Published On: Fri, Jul 21st, 2017

The Old Way of Building More Road Space to Address Traffic is no Longer a Viable Option

By: C. Ron Allen

It is no secret that Boca Raton’s traffic is the pits – or at least – not far from it.

The overbuilding-overcrowding angst, which is quickly affecting the quality of life throughout South Florida, is alive and well here and it is chipping away at the time we have to actually work, which means less time to make money. It is also encroaching on the time we have to play and spend with family and loved ones.

Traffic snarl is nothing new. “Traffic” is a drum that community activists have been beating since I was a reporter here in the mid-1990’s.  For various reasons, our local politicians have capitalized on that. Some have suggested reducing car lanes on city streets, reconfiguring streets, adding bike lanes and widening sidewalks to promote pedestrian/bike/motorist-friendly neighborhoods.

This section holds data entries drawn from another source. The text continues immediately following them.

Lemma simple_merge_rel ty (acc : pgraph * list (row F)) p :
  simple acc.1 → simple (merge_rel ty acc p).1.
Proof.
  unfold simple, merge_rel. intros Hs.
  destruct (filter (fun r => rsrc r = p.1 ∧ rtype r = ty ∧ rdst r = p.2)
              (rels acc.1)) as [|r0 l] eqn:Hf; simpl; [|done].
  rewrite fmap_app. apply NoDup_app. split; [done|]. split.
  - intros k Hk Hnew. apply list_elem_of_singleton in Hnew. subst k.
    apply list_elem_of_fmap in Hk as (r & Hkey & Hr).
    assert (r ∈ filter (fun r => rsrc r = p.1 ∧ rtype r = ty ∧ rdst r = p.2)
                  (rels acc.1)) as Hin.
    { apply list_elem_of_filter. split; [|done].
      unfold rel_key in Hkey. simpl in Hkey. by injection Hkey as -> -> ->. }
    rewrite Hf in Hin. by apply elem_of_nil in Hin.
  - apply NoDup_singleton.
Qed.

Lemma simple_merge_rels ty (pairs : list (nat * nat)) :
  ∀ (acc : pgraph * list (row F)),
    simple acc.1 → simple (fold_left (merge_rel ty) pairs acc).1.
Proof.
  induction pairs as [|p pairs IH]; intros acc Hs; simpl; [done|].
  apply IH. by apply simple_merge_rel.
Qed.

Lemma rels_merge_typed g l s e : rels (merge_typed l s e g) = rels g.
Proof. unfold merge_typed. by destruct (matching _ g). Qed.

Lemma rels_merge_bare g s : rels (merge_bare s g) = rels g.
Proof. unfold merge_bare. by destruct (named s g). Qed.
(** * A voice-enabled chat widget: the turn-taking state machine

    The development embeds the two source units of the widget:

    - [useSpeechRecognition] (hooks/useSpeechRecognition.ts): the adapter
      around the browser recognizer, with its reference cells, its timers
      and the four recognizer callbacks;
    - the [App] component: the chat transcript, the text/attachment
      sender, the reset operation and the continuous voice conversation
      loop.

    JavaScript runs these handlers one at a time on the event loop.  Every
    handler is therefore a function on one explicit [World]: the React
    state cells, the mutable reference cells, the pending timers, the
    outstanding promises (permission probes and remote calls), the
    recognizer objects and the speaker.  An [async] function is cut at each
    [await]: the part before it is the handler, the part after it is the
    continuation run by the event that settles the promise. *)

From Stdlib Require Import List Bool Arith ZArith NArith Lia String Ascii.
From Stdlib Require Import DecimalString.
Import ListNotations.
Local Open Scope Z_scope.

Set Implicit Arguments.

(* ------------------------------------------------------------------ *)
(** ** JavaScript strings *)
(* ------------------------------------------------------------------ *)

(** A JavaScript string is a sequence of UTF-16 code units; [length],
    [trim] and [endsWith] all work on code units. *)
Definition JsString := list N.

(** An ASCII literal of the source. *)
Definition lit (s : string) : JsString :=
  List.map N_of_ascii (list_ascii_of_string s).

(** ECMAScript WhiteSpace and LineTerminator code points, the characters
    that [String.prototype.trim] removes. *)
Definition isWhiteSpace (c : N) : bool :=
  ((9 <=? c) && (c <=? 13) || (c =? 32) || (c =? 160) || (c =? 5760)
   || (8192 <=? c) && (c <=? 8202) || (c =? 8232) || (c =? 8233)
   || (c =? 8239) || (c =? 8287) || (c =? 12288) || (c =? 65279))%N.

Fixpoint trimStart (s : JsString) : JsString :=
  match s with
  | c :: r => if isWhiteSpace c then trimStart r else s
  | [] => []
  end.

Definition trimEnd (s : JsString) : JsString := rev (trimStart (rev s)).

Definition trim (s : JsString) : JsString := trimEnd (trimStart s).

(** Truthiness of a string: only the empty string is falsy. *)
Definition truthy (s : JsString) : bool :=
  match s with [] => false | _ :: _ => true end.

Fixpoint str_eqb (a b : JsString) : bool :=
  match a, b with
  | [], [] => true
  | x :: a', y :: b' => (x =? y)%N && str_eqb a' b'
  | _, _ => false
  end.

(** [s.length] *)
Definition len (s : JsString) : Z := Z.of_nat (List.length s).

(** [s.endsWith(suffix)] *)
Definition endsWith (s suffix : JsString) : bool :=
  str_eqb (skipn (List.length s - List.length suffix) s) suffix
  && (List.length suffix <=? List.length s)%nat.

(** [n.toString()] for the integer clock value. *)
Definition toString (z : Z) : JsString :=
  lit (NilZero.string_of_int (Z.to_int z)).

(** [a || b] on strings where the left operand may be missing. *)
Definition orElse (a : option JsString) (b : JsString) : JsString :=
  match a with
  | Some s => if truthy s then s else b
  | None => b
  end.

(* ------------------------------------------------------------------ *)
(** ** Data model *)
(* ------------------------------------------------------------------ *)

(** Modelled from the spec: the type declarations of types.ts are not part
    of the sources.  The spec gives an attachment a file name, a MIME type
    and a base64 data URI, and a message an identifier, a sender kind
    (user or bot), a text, a timestamp and at most one attachment; the
    field names are the ones the component uses. *)
Record ChatAttachment := mkAttachment {
  att_name : JsString;
  att_mime : JsString;
  att_contentString : JsString }.

Inductive Sender := user | bot.

Record ChatMessage := mkMessage {
  msg_id : JsString;
  msg_type : Sender;
  msg_message : JsString;
  msg_timestamp : Z;
  msg_attachment : option ChatAttachment }.

(** Modelled from the spec: the remote chat call [sendChatMessage] of
    api.ts is not part of the sources.  The spec gives its interface: the
    request carries the message text, a mode tag, a session identifier, an
    optional list of attachments and an optional reset flag; the response
    carries an identifier and the response text.  The call is opaque: it
    is outstanding from the moment it is issued until the environment
    resolves or rejects it. *)
Record ChatRequest := mkRequest {
  req_message : JsString;
  req_mode : JsString;
  req_sessionId : JsString;
  req_attachments : option (list ChatAttachment);
  req_reset : option bool }.

Record ChatResponse := mkResponse {
  resp_id : option JsString;
  textResponse : JsString }.

(** Modelled from the spec: the error class [ChatApiError] of api.ts is not
    part of the sources.  A rejected call throws either a [ChatApiError],
    which carries its own message, or anything else. *)
Inductive CallError :=
| ChatApiError (message : JsString)
| OtherError.
(** * Checkpoint and recovery core of the ClaudeCode project-management scripts

    A shallow embedding of
      - [checkpoint_recovery.py]  (class [CheckpointRecoveryManager]),
      - [auto_checkpoint.py]      (class [AutoCheckpointDaemon]),
      - the checkpoint-saving slice of [resume_progress.py]
        (class [ProgressManager]),
    followed by the properties of the specification that concern them.

    Modelling conventions.
      - JSON documents are trees ([Py.json]); [json.load] of what [json.dump]
        wrote gives the same tree back.  JSON numbers are integers.
      - Python exceptions are values of [Py.exn]; code that can raise returns
        [Py.res].  The text of an exception inside a message is a fixed
        rendering ([Py.exn_text]), not CPython's wording.
      - The file system is an association list from path strings to regular
        files, in directory-scan order.  Directories are implicit: [mkdir]
        never fails and [exists] is true of regular files only.  Two path
        strings name the same file exactly when they are equal.
      - Permissions are two kinds of fault: a file can be unreadable, and a
        path can be closed to writing and unlinking.
      - Every call reads the clock once; the reading is an argument.  The
        MD5 digest of the daemon is a parameter of the loops. *)

From Stdlib Require Import ZArith List String Ascii Bool Arith Lia.
From Stdlib Require Import DecimalString Sorted Permutation.
Import ListNotations.
Open Scope string_scope.
Open Scope list_scope.
Set Warnings "-register-all".

(** ** Python values and the operators the scripts apply to them *)

Module Py.

Inductive json : Type :=
| JNull
| JBool (b : bool)
| JNum (z : Z)
| JStr (s : string)
| JArr (items : list json)
| JObj (fields : list (string * json)).

Inductive exn : Type :=
| KeyError (key : string)
| TypeError
| AttributeError
| JSONDecodeError
| OSError (path : string)
| SameFileError (path : string).

Inductive res (A : Type) : Type :=
| Ok (a : A)
| Raise (e : exn).
Arguments Ok {A} a.
Arguments Raise {A} e.

Definition bind {A B : Type} (r : res A) (k : A -> res B) : res B :=
  match r with
  | Ok a => k a
  | Raise e => Raise e
  end.

Definition exn_text (e : exn) : string :=
  match e with
  | KeyError k => "'" ++ k ++ "'"
  | TypeError => "TypeError"
  | AttributeError => "AttributeError"
  | JSONDecodeError => "JSONDecodeError"
  | OSError p => "OSError: " ++ p
  | SameFileError p => "SameFileError: " ++ p
  end.

(** *** Dictionaries: insertion-ordered, one binding per key *)

Fixpoint lookup (k : string) (o : list (string * json)) : option json :=
  match o with
  | [] => None
  | (k', v) :: o' => if String.eqb k' k then Some v else lookup k o'
  end.

(** [d[k] = v]: an existing key keeps its position, a new key goes last. *)
Fixpoint update (k : string) (v : json) (o : list (string * json))
  : list (string * json) :=
  match o with
  | [] => [(k, v)]
  | (k', v') :: o' =>
      if String.eqb k' k then (k, v) :: o' else (k', v') :: update k v o'
  end.

Definition has_key (k : string) (o : list (string * json)) : bool :=
  match lookup k o with Some _ => true | None => false end.

(** [d.get(k, default)] *)
Definition get (d : json) (k : string) (default : json) : res json :=
  match d with
  | JObj o => Ok (match lookup k o with Some v => v | None => default end)
  | _ => Raise AttributeError
  end.

(** [d[k]] for a string key *)
Definition getitem (d : json) (k : string) : res json :=
  match d with
  | JObj o => match lookup k o with Some v => Ok v | None => Raise (KeyError k) end
  | _ => Raise TypeError
  end.
Definition postAuthParams (relatedNode : Node) (ps : Params) : Params :=
  match (postAuth relatedNode).(connects) with
  | [] => ps
  | _ => spread ps (postAuth relatedNode).(params)
  end.

(** The last lines of the subquery. *)
Definition returnLines (relatedNode : Node) : list string :=
  if a.(context).(subscriptionsEnabled) then
    ["WITH collect(meta) AS connect_meta";
     "RETURN REDUCE(m=[],m1 IN connect_meta | m+m1 ) as connect_meta"]
  else
    [tab +:+ "RETURN count(*) AS connect_" +:+ a.(varName) +:+ "_" +:+ relatedNode.(name)].

End afterTheReads.

(** [relatedNode] is [undefined] when the schema lookup that produced it
    found nothing; its first use then throws.  The clause objects are built
    first: building them can throw and decides the early return.  They are
    not used after that.  Then [nodeName] is read where the relationship
    validation is included (in [matrixItems]), and [subquery] at the first
    push otherwise: neither is declared, and the read throws.  Only a run
    that got past both reads would return the lines pushed onto [subquery],
    joined, and [params]. *)
Definition createSubqueryContents (relatedNode : option Node) (connect : any)
  (index : nat) : result SubqueryContents :=
  match relatedNode with
  | None => TypeError
  | Some relatedNode =>
      built <-- buildClauses relatedNode connect;
      match built with
      | None => Ok {| subquery := ""; sq_params := ∅ |}
      | Some _ =>
          names <--
            (if a.(includeRelationshipValidation) then
               nodeName <-- undeclared "nodeName";
               pushed <-- undeclared "subquery";
               Ok (nodeName, pushed)
             else
               pushed <-- undeclared "subquery";
               nodeName <-- undeclared "nodeName";
               Ok (nodeName, pushed));
          let nodeName : string := fst names in
          let pushed : list string := snd names in
          st <-- nestedConnects nodeName relatedNode connect
                   (pushed ++ relationshipValidation nodeName relatedNode
                           ++ [withLine nodeName], ∅);
          Ok {| subquery :=
                  join newline (fst st ++ postAuthLines nodeName relatedNode
                                       ++ returnLines relatedNode);
                sq_params := postAuthParams nodeName relatedNode (snd st) |}
      end
  end.

(** **** [reducer] *)

Definition parentWhereAuth : string * Params :=
  createAuthAndParams
    {| a_entity := a.(parentNode); a_operations := "CONNECT";
       a_context := a.(context); a_escapeQuotes := None;
       a_skipIsAuthenticated := false; a_skipRoles := false;
       a_where := Some {| aw_varName := a.(parentVar); aw_node := a.(parentNode) |};
       a_allow := None; a_bind := None |}.

(** The [if (parentNode.auth && !fromCreate)] block. *)
Definition pushParentWhere (res : Res) : Res :=
  match a.(parentNode).(auth) with
  | Some _ =>
      if negb a.(fromCreate) then
        let (str, p) := parentWhereAuth in
        if nonempty str then
          {| connects := res.(connects)
                           ++ ["WITH " +:+ join ", " a.(withVars); "WHERE " +:+ str];
             params := spread res.(params) p |}
        else res
      else res
  | None => res
  end.

(** The [if (isFirstLevel)] block. *)
Definition pushFirstLevel (res : Res) : Res :=
  if a.(isFirstLevel)
  then {| connects := res.(connects) ++ ["WITH " +:+ join ", " a.(withVars)];
          params := res.(params) |}
  else res.

(** The separator between the subqueries of the implementations. *)
Definition implementationSeparator : string :=
  if a.(context).(subscriptionsEnabled) then
    let withStatement :=
      "WITH " +:+ join ", " (filterMetaVariable a.(withVars))
              +:+ ", connect_meta + meta AS meta" in
    newline +:+ "}" +:+ newline +:+ withStatement +:+ newline +:+ "CALL {" +:+ newline +:+ tab
  else
    newline +:+ "}" +:+ newline +:+ "CALL {" +:+ newline +:+ tab.

(** The body of [refNodes.forEach((refNode, i) => ...)]; the state is the
    array [subqueries] and [res.params]. *)
Definition pushImplementation (connect : any) (acc : list string * Params)
  (refNode : option Node) (i : nat) : result (list string * Params) :=
  sq <-- createSubqueryContents refNode connect i;
  if nonempty sq.(subquery)
  then Ok (fst acc ++ [sq.(subquery)], spread (snd acc) sq.(sq_params))
  else Ok acc.

(** The strings pushed onto [inner], with the parameters merged so far. *)
Definition innerOf (connect : any) (index : nat) (ps : Params)
  : result (list string * Params) :=
  match a.(relationField).(interface) with
  | Some _ =>
      sp <-- foldMi (pushImplementation connect) 0 a.(refNodes) ([], ps);
      Ok (match fst sp with
          | [] => []
          | subqueries => [join implementationSeparator subqueries]
          end, snd sp)
  | None =>
      sq <-- createSubqueryContents (mjoin (head a.(refNodes))) connect index;
      Ok ([sq.(subquery)], spread ps sq.(sq_params))
  end.

(** The [if (inner.length > 0)] block. *)
Definition pushInner (res : Res) (inner : list string) (ps : Params) : Res :=
  match inner with
  | [] => {| connects := res.(connects); params := ps |}
  | _ =>
      {| connects :=
           res.(connects) ++ ["CALL {"] ++ inner ++ ["}"]
             ++ (if a.(context).(subscriptionsEnabled)
                 then ["WITH connect_meta + meta AS meta, "
                         +:+ join ", " (filterMetaVariable a.(withVars))]
                 else []);
         params := ps |}
  end.
Lemma reachable_inv (label_bboxes : Grid -> list BoxTuple)
    (hws : Z) (tpf : Q) (vws : Z) (self : Tracker.t) :
  Tracker.reachable label_bboxes hws tpf vws self ->
  tracker_inv hws tpf vws self.
Proof.
  induction 1 as [self E | self sr self' drawn _ IH E].
  - apply init_inv. exact E.
  - eapply track_inv; eassumption.
Qed.

Lemma boost_heatmap_total (vs : list Vehicle.t) :
  forall heatmap : Grid,
    (forall v, v ∈ vs -> Vehicle.box v <> None) ->
    exists out, Tracker.boost_heatmap heatmap vs = Some out.
Proof.
  induction vs as [|v vs IH]; intros heatmap Hvs; [eexists; reflexivity|].
  simpl. assert (Hvs' : forall v', v' ∈ vs -> Vehicle.box v' <> None)
    by (intros v' Hin; apply Hvs; right; exact Hin).
  destruct (24 <? Vehicle.frames_detected v); [|apply IH, Hvs'].
  destruct (Vehicle.box v) as [b|] eqn:Eb.
  - simpl. apply IH, Hvs'.
  - exfalso. apply (Hvs v (list_elem_of_here _ _)). exact Eb.
Qed.

Lemma reachable_after_one_frame :
  Tracker.reachable label_one_box 10 (17 # 10)%Q 7 tracker_after_one_frame.
Proof.
  apply (Tracker.reachable_track label_one_box 10 (17 # 10)%Q 7
           (Tracker.mk 10 (17 # 10)%Q 7 [] [] [] 0) search_result_5
           tracker_after_one_frame [((0, 0), (10, 10))]).
  - apply Tracker.reachable_init. reflexivity.
  - vm_compute. reflexivity.
Defined.

(** C7: in every state that [track] calls reach from a tracker built with
    positive window sizes, the raw and the smoothed history hold at most
    [heatmap_window_size] entries and the window of every vehicle holds at
    most [vehicle_window_size] boxes.  The window bound holds again right
    after every claim: a successful [check_ownership_single] on a vehicle
    within the bound returns a vehicle within the bound. *)
Theorem C7_capacity (label_bboxes : Grid -> list BoxTuple)
    (hws : Z) (tpf : Q) (vws : Z) (self : Tracker.t) :
  0 < hws -> 0 < vws ->
  Tracker.reachable label_bboxes hws tpf vws self ->
  Z.of_nat (length (Tracker.frames self)) <= hws /\
  Z.of_nat (length (Tracker.smoothed_frames self)) <= hws /\
  (forall v, v ∈ Tracker.vehicles self ->
             Z.of_nat (length (Vehicle.boxes v)) <= vws) /\
  (forall v other v',
     Vehicle.window_size v = vws ->
     Vehicle.boxes v <> [] ->
     Z.of_nat (length (Vehicle.boxes v)) <= vws ->
     Vehicle.check_ownership_single v other = Some (v', true) ->
     Vehicle.window_size v' = vws /\
     Vehicle.boxes v' <> [] /\
     Z.of_nat (length (Vehicle.boxes v')) <= vws).
Proof.
  intros Hh Hv Hreach.
  destruct (reachable_inv _ _ _ _ _ Hreach) as (_ & _ & _ & Hvs & Hlen).
  destruct Hlen as [Hf Hs]; [lia|].
  split; [exact Hf|]. split; [exact Hs|]. split.
  - intros v Hin. rewrite Forall_forall in Hvs.
    destruct (Hvs v Hin) as (_ & _ & _ & Hbound). apply Hbound. exact Hv.
  - intros v other v' Hw Hne Hbound E.
    destruct (Vehicle.box v) as [b|] eqn:Eb;
      [|unfold Vehicle.check_ownership_single in E; rewrite Eb in E;
        discriminate].
    rewrite (check_ownership_single_eq v b other Eb Hne) in E.
    destruct (Vehicle.owns b other); [|discriminate].
    injection E as <-. simpl. split; [exact Hw|].
    split; [apply pushed_window_nonempty, Hne|].
    rewrite <- Hw. apply pushed_window_length; rewrite Hw; assumption.
Qed.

Then there were those slow-growth candidates, who made it a campaign issue, advocating for tighter scrutiny of new development in the city.

But the city now finds itself in a quandary, and the problem seems to be getting worse. In fact, it appears their efforts, although well intentioned, have been nothing more than a Band-Aid.

Faced with ever-increasing traffic jams, city officials devised what they dubbed planned mobility districts.  These mixed-use environments considered the cutting edge of urban planning and design, were intended to attract younger workers, ‘empty nesters’, and even corporations to move and live, work, and play there without leaving their neighborhood.

Time after time, we have heard developers – in making their spiels – and even some elected officials say they envision a city where residents in certain neighborhoods, in particular, the area is known as Midtown Boca and the northwest corridor, can take the elevator downstairs to grocery shop, commute to work, go to dinner or pick up their children from school without getting into a car.

They maintain that if even a few motorists change their travel behavior and choose alternatives to the car, they can reduce gridlock across the city.

But no one is ditching their cars just yet.

Instead of seeking alternatives to cars, government officials need to find other creative ways to address the traffic problem. But then again, we are used to relying on our elected leaders for solutions only to be left with broken promises. Perhaps it is time they lean on the developers or even invite members of the private sector to come up with some innovative solutions. Perhaps the responsibility to solve Boca Raton’s transportation and mobility woes lies within our business community.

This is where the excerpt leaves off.